# What needs to be done
Beginning with the line that holds "- destruct (wp_ok _ _ _ (hash_get_values_ok" in the data below, give again every line through the one that holds "Hrun & L & _) & _).", exactly as written.

Saved data entries:
---

(* ===== verification/HashTheorems.v ===== *)
(** The properties of hash.c, each with a witness on the memory of [Samples]. *)

From S2P Require Import Prelude Types Machine Wp StringOps StringFacts ListOps HashOps ListRep.
From S2P Require Import ListFacts HashRep HashFacts HashPairs HashRefine Samples ListTheorems.

Open Scope Z_scope.

(** C2: a client's program on a hash table, as a sequence of sets, gets, deletions, membership tests and truncations, gives exactly the results and final contents of the same program on a finite map, as long as no key is used that is also a value in its own slot. *)
Theorem hash_program_refines h w a cs :
  himplements h w a → all_hadmissible cs a →
  ∃ w', hcalls h cs w = Ok (fst (hmodel_run cs a)) w' ∧ himplements h w' (snd (hmodel_run cs a)).
Proof.
  intros Hi Hc. destruct (wp_ok _ _ _ (hcalls_simulate h cs w a no_exit Hi Hc))
    as (rs & w' & Hrun & -> & H). by exists w'.
Qed.

Definition var_of (a : hmodel) (q : loc) : bytes := default [] (hvars a !! q).

Definition sample_hash_program : list hcmd :=
  [HSet (B "k1") 1; HSet (B "k2") 3; HSet (B "1k") 3; HGet 3 (B "k1"); HSet (B "k1") 3;
   HExists (B "k3"); HDelete (B "k2"); HDelete (B "k2"); HExists (B "1k"); HGet 1 (B "1k");
   HTruncate; HGet 1 (B "k1")].

Lemma hash_program_refines_witness :
  let '(rs, a) := hmodel_run sample_hash_program (HModel ∅ sample_vars) in
  rs = [(0, None); (0, None); (0, None); (0, None); (0, None); (0, Some false); (0, None);
        (-1, None); (0, Some true); (0, None); (0, None); (-1, None)] ∧
  var_of a 1 = B "a;b" ∧ var_of a 3 = B "foo" ∧
  ∃ w', hcalls 40 sample_hash_program hsample = Ok rs w' ∧ himplements 40 w' a.
Proof.
  assert (all_hadmissible sample_hash_program (HModel ∅ sample_vars)) as Hc
    by (apply (bool_decide_unpack _); by vm_compute).
  pose proof (hash_program_refines 40 hsample _ sample_hash_program hsample_implements Hc) as H.
  destruct (hmodel_run sample_hash_program (HModel ∅ sample_vars)) as [rs a] eqn:Hrun.
  assert (fst (hmodel_run sample_hash_program (HModel ∅ sample_vars)) = rs) as Hrs by by rewrite Hrun.
  assert (snd (hmodel_run sample_hash_program (HModel ∅ sample_vars)) = a) as Ha by by rewrite Hrun.
  clear Hrun. split; [|split; [|split]]; [subst rs..| |exact H]; subst; by vm_compute.
Defined.

(** C12: [hash_get_keys] and [hash_get_values] replace a list by the keys and by the values of a table, each pair once and both in the same order, and leave the table as it is. *)
Theorem hash_lists_pairs w h tb m l k es old :
  ready w → hash_rep w h tb m → list_rep k w l es old →
  l ∉ tb_lists tb → ent_locs es ## tb_ents tb → str_locs es ## tb_strs tb → Z.of_nat (size m) < 2 ^ 32 →
  ∃ kvs, kvs ≡ₚ map_to_list m ∧
    (∃ w' es', hash_get_keys (Some l) (Some h) w = Ok 0 w' ∧ list_rep true w' l es' kvs.*1 ∧ hash_rep w' h tb m) ∧
    (∃ w' es', hash_get_values (Some l) (Some h) w = Ok 0 w' ∧ list_rep true w' l es' kvs.*2 ∧ hash_rep w' h tb m).
Proof.
  intros Hr HR HL Hl He Hs Hsize. exists (table_pairs tb). split; [by eapply pairs_map, HR|]. split.
  - destruct (wp_ok _ _ _ (hash_get_keys_ok w h tb m l k es old Hr HR HL Hl He Hs Hsize no_exit))
      as (r & w' & Hrun & -> & _ & HR' & es' & L'). eauto.
  - destruct (wp_ok _ _ _ (hash_get_values_ok w h tb m l k es old Hr HR HL Hl He Hs Hsize no_exit))
      as (r & w' & Hrun & -> & _ & HR' & es' & L'). eauto.
Qed.

(** The list 7 of [sample] as the only bucket of a table. *)
Definition one_bucket : bucket_t := Bucket 7 ents7 [(B "x", B "y z")].
Definition one_table : table := <[120%nat := Some one_bucket]> (replicate 256 None).
Definition table_sample : world := upd_hashes <[40%positive := mk_hash_t (bucket_ptrs one_table) 1]> sample.

Lemma one_table_parts : tb_lists one_table = {[7%positive]} ∧
  tb_ents one_table = ent_locs ents7 ∧ tb_strs one_table = str_locs ents7.
Proof. split_and!; apply (bool_decide_unpack _); by vm_compute. Qed.

Lemma hash_lists_pairs_witness : ∃ kvs w' es',
  kvs ≡ₚ [(B "x", B "y z")] ∧ hash_get_keys (Some 8%positive) (Some 40%positive) table_sample = Ok 0 w' ∧
  list_rep true w' 8 es' kvs.*1.
Proof.
  destruct one_table_parts as (P1 & P2 & P3).
  destruct (hash_lists_pairs table_sample 40 one_table (list_to_map (b_kvs one_bucket)) 8 true ents8
    [B "c"; B "a"; B "b"]) as (kvs & Hp & (w' & es' & Hrun & L & _) & _).
  - split; [apply wf_check_sound; by vm_compute|done].
  - split; [reflexivity|]. apply table_rep_one; [lia|]. split.
    + apply list_rep_upd_hashes, sample_7.
    + repeat constructor. apply not_elem_of_nil.
    + intros key [->|H]%elem_of_cons; [reflexivity|by apply not_elem_of_nil in H].
  - apply list_rep_upd_hashes, sample_8.
  - rewrite P1. by apply not_elem_of_singleton_2.
  - rewrite P2. apply (bool_decide_unpack _). by vm_compute.
  - rewrite P3. apply (bool_decide_unpack _). by vm_compute.
  - reflexivity.
  - exists kvs, w', es'. by split_and!.
Defined.

(** Looking up a key that is the value of another key in the same slot finds the value, and reading the entry after it dereferences a null pointer. *)
Lemma hash_get_of_value_crashes :
  (str_cpy (Some 1%positive) (Some (CLit (B "ba") 0)) ≫= λ _,
   hash_set (Some 40%positive) (Some (CLit (B "ab") 0)) (Some 1%positive) ≫= λ _,
   hash_get (Some 3%positive) (Some 40%positive) (Some (CLit (B "ba") 0))) hsample
  = Crash NullDeref.
Proof. by vm_compute. Qed.

(** Copying a table that has had a key dereferences a null pointer, because [hash_copy] never creates the buckets of the copy. *)
Lemma hash_copy_crashes :
  (hash_new None ≫= λ '(_, dest),
   hash_set (Some 40%positive) (Some (CLit (B "ab") 0)) (Some 1%positive) ≫= λ _,
   hash_copy dest (Some 40%positive)) hsample
  = Crash NullDeref.
Proof. by vm_compute. Qed.

(** [hash_from_char] with a key and a value fails, and with a key and two values stores the second. *)
Lemma hash_from_char_skips_first_value :
  result (hash_from_char (Some 40%positive) [CLit (B "k") 0; CLit (B "v") 0] hsample) = Some (-1) ∧
  result (run_all [hash_from_char (Some 40%positive) [CLit (B "k") 0; CLit (B "v") 0; CLit (B "u") 0];
    hash_get (Some 1%positive) (Some 40%positive) (Some (CLit (B "k") 0))] 1 hsample) = Some (B "u").
Proof. by vm_compute. Qed.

---

# Solution to the exercise
  - destruct (wp_ok _ _ _ (hash_get_values_ok w h tb m l k es old Hr HR HL Hl He Hs Hsize no_exit))
      as (r & w' & Hrun & -> & _ & HR' & es' & L'). eauto.
Qed.

(** The list 7 of [sample] as the only bucket of a table. *)
Definition one_bucket : bucket_t := Bucket 7 ents7 [(B "x", B "y z")].
Definition one_table : table := <[120%nat := Some one_bucket]> (replicate 256 None).
Definition table_sample : world := upd_hashes <[40%positive := mk_hash_t (bucket_ptrs one_table) 1]> sample.

Lemma one_table_parts : tb_lists one_table = {[7%positive]} ∧
  tb_ents one_table = ent_locs ents7 ∧ tb_strs one_table = str_locs ents7.
Proof. split_and!; apply (bool_decide_unpack _); by vm_compute. Qed.

Lemma hash_lists_pairs_witness : ∃ kvs w' es',
  kvs ≡ₚ [(B "x", B "y z")] ∧ hash_get_keys (Some 8%positive) (Some 40%positive) table_sample = Ok 0 w' ∧
  list_rep true w' 8 es' kvs.*1.
Proof.
  destruct one_table_parts as (P1 & P2 & P3).
  destruct (hash_lists_pairs table_sample 40 one_table (list_to_map (b_kvs one_bucket)) 8 true ents8
    [B "c"; B "a"; B "b"]) as (kvs & Hp & (w' & es' & Hrun & L & _) & _).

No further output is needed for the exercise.